13 April 2024

Basildon: A stepping stone to shelter

Major Tim Justice

A photo of the Basildon Corps building.

Major Tim Justice give an insight into the ministry of Basildon Corps.

Just where he needs me

I was appointed as the corps officer in July 2022. It’s a small corps with a relaxed congregation of about 25 people of varying ages and ethnic backgrounds. Two other churches also hold their services here on Sundays and we have a Bible study group and Alpha.

Part of my role is overseeing the work of Programme Manager Tracie Sharkey, who manages our award-winning six modular SoloHaus homes, donated by The Hill Group, as part of a larger development.

Five pounds multiplied in faith

Just under a decade ago, a then five-year-old boy, Malachi, asked the Army to use his £5 donation from the tooth fairy to help people experiencing homelessness. After a period of additional fundraising, Malachi Place in Ilford opened in 2020, followed by Malachi Homes in Basildon in May 2023.

Residents at Malachi Homes are individually supported to ensure they attend appointments and their needs are met. Some do some cooking at the corps and they’ve been working on a garden project with wellbeing and mental health charity Trust Links.

A hub of helpfulness

We have a weekly food bank, which is in high demand. We also offer kitchen, laundry and shower facilities and a daily drop-in during the week with befrienders and much-needed listening ears.

We work closely with other churches through Churches Together. Every day a different church provides a community meal at 6pm.
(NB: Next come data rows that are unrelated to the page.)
Lemma same_view_agrees `{!Unicode} p snap s s' :
  wf s → wf s' → same_view (p_workspace p) s s' → validate_snapshot_handle s snap = Ok tt → reads_agree p snap s s'.
Proof.
  intros Hwf Hwf' Hview Hs. split; intros.
  - by eapply same_get.
  - by eapply same_history.
  - by eapply same_get_observation.
  - by eapply same_get_typed.
  - by eapply same_history_typed.
  - by eapply same_authorized_metadata.
  - by eapply same_authorize_observation.
  - by eapply same_scan.
  - by eapply same_lexical.
  - by eapply same_vector.
  - by eapply same_traverse.
  - unfold watermarks_for_workspace. rewrite Hs, (same_snapshot _ s s' Hview _ Hs). simpl.
    by rewrite (same_watermarks _ s s' Hwf Hview).
  - by eapply same_workspace_snapshot.
  - by apply same_event_page.
Qed.
(* ===== verification/RefCoreWitness.v ===== *)
(** * The reference engine: core values on the sample database

    An adapter codec that satisfies the laws, mutation sets, and the theorems about
    core commits applied to them. *)

From stdpp Require Import pretty.
From S2P Require Import Prelude.
From S2P Require Import Ordering.
From S2P Require Import Bytes.
From S2P Require Import Ieee.
From S2P Require Import Json.
From S2P Require Import CoreBase.
From S2P Require Import Provenance.
From S2P Require Import Policy.
From S2P Require Import Identity.
From S2P Require Import Evidence.
From S2P Require Import RefSample.
From S2P Require Import Semantic.
From S2P Require Import MemoryTypes.
From S2P Require Import Mutation.
From S2P Require Import RefModel.
From S2P Require Import RefEngine.
From S2P Require Import RefReads.
From S2P Require Import RefInvariant.
From S2P Require Import RefRuns.
From S2P Require Import RefHistory.
From S2P Require Import RefAdapter.
From S2P Require Import RefAccess.
From S2P Require Import RefCore.
From S2P Require Import RefCoreIdentity.

(** ** The text of a UUID *)

(** Eight, four, four, four and twelve digits with hyphens between them. *)
Definition hyphenate (h : bytes) : bytes :=
  take 8 h ++ [x2d] ++ take 4 (drop 8 h) ++ [x2d] ++ take 4 (drop 12 h) ++ [x2d] ++ take 4 (drop 16 h) ++ [x2d] ++ drop 20 h.
Definition hyphenated (u : Uuid) : string :=
  String.string_of_list_byte (hyphenate (mjoin (hex_byte <$> as_bytes u))).
(* ===== verification/HierAssign.v ===== *)
(** * Hierarchy views: what the builder builds

    The order of candidates is total, so the result of the builder does not
    depend on the order in which candidates were added; the memberships it builds
    meet the assignment policy, so that validation accepts them. *)

From S2P Require Import Prelude.
From S2P Require Import Ordering.
From S2P Require Import Bytes.
From S2P Require Import Format.
From S2P Require Import CoreBase.
From S2P Require Import Provenance.
From S2P Require Import Evidence.
From S2P Require Import Hierarchy.
From S2P Require Import HierValidate.
From S2P Require Import HierBuild.
From S2P Require Import HierDag.
From S2P Require Import HierStats.
From S2P Require Import HierProposal.

(** ** The order of candidates is total *)

Abbreviation ValidityKey := (N * (option N * (option Z * option Z)))%type.
Definition validity_key (v : HierarchyValidity) : ValidityKey :=
  (commit_start (hv_transaction_time v), (commit_end (hv_transaction_time v),
    (time_start <$> hv_valid_time v, hv_valid_time v ≫= time_end))).

Abbreviation DerivationKey :=
  (DerivationId * (N * (option ActorId * (option ModelCallId * ((string * (string * string)) * list LineageNode)))))%type.
Definition derivation_key (d : DerivationRef) : DerivationKey :=
  (derivation_id d, (derivation_kind_rank (derivation_kind d), (derivation_actor d, (model_call d,
    (pipeline_key (pipeline d), inputs d))))).

Abbreviation CandidateKey :=
  (Reverse N * (Reverse Confidence * (N * (HierarchyItemId * (HierarchyItemId * (ValidityKey * (string * DerivationKey)))))))%type.
Definition candidate_key (c : AssignmentCandidate) : CandidateKey :=
  (MkReverse (precedence (hp_source (ac_provenance c))), (MkReverse (ac_confidence c), (ac_order_key c,
    (ac_parent c, (ac_child c, (validity_key (ac_validity c), (hp_rationale (ac_provenance c),
    derivation_key (hp_derivation (ac_provenance c))))))))).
Employment Plus operates when the food bank is open and Essex Wellbeing Service are on hand to offer support with physical health. Peabody, part of the council’s outreach services, provides assistance with housing applications. An NHS mental health professional also visits and refers people on to other agencies, such as support for substance abuse.

A rhythm of prayer

It’s important that service users know that we are a church. We hold daily prayers at 9am, midday and 3pm – if we miss one, they let us know! It’s great to see folk at the drop-ins engaging in prayer. It’s so important we nurture their spiritual wellbeing as well as meet their physical needs.

Changing seasons

Over winter the churches collaborated to provide a night shelter, which stopped at the end of March. Last September we enhanced our provision – by staying open later, for example – to meet one person’s particular needs.

A collage of two photos from Basildon: one of the modern front doors of the SoloHous homes with little gardens and gates, and another of the garden project featuring raised beds with plants and flowers
SoloHaus units and the garden project

When the Saturday night shelter – held in the corps building – closed at 8am on Sundays, I’d been opening the hall early so that they could stay longer and even stay for our meeting if they wished to.

When better weather comes, people drift away a little, although they often return to use the facilities. Now we get 10 to 20 people a day coming through the doors, some of whom stay all day.

Safe haven to next steps

Resident ‘Ezekial’ was sleeping rough before being introduced to the corps. He said: ‘The Army has allowed me to live a normal life. The facilities are great, and Majors Tim and Jo are real diamonds. Something we can learn from them is how to show love and patience in a caring way.

‘I’m stepping forward into a position where I’d like to be, rather than just taking a space in an HMO. This is a safe haven where I can build my next steps. I hope I can give back to this place. This feels like home and that’s why I come here.’

Demand has risen recently, perhaps because of our night shelter or because homelessness has generally become a more prolific problem. God has placed us where we are to respond to that need. We pray God will continue to bless and use us.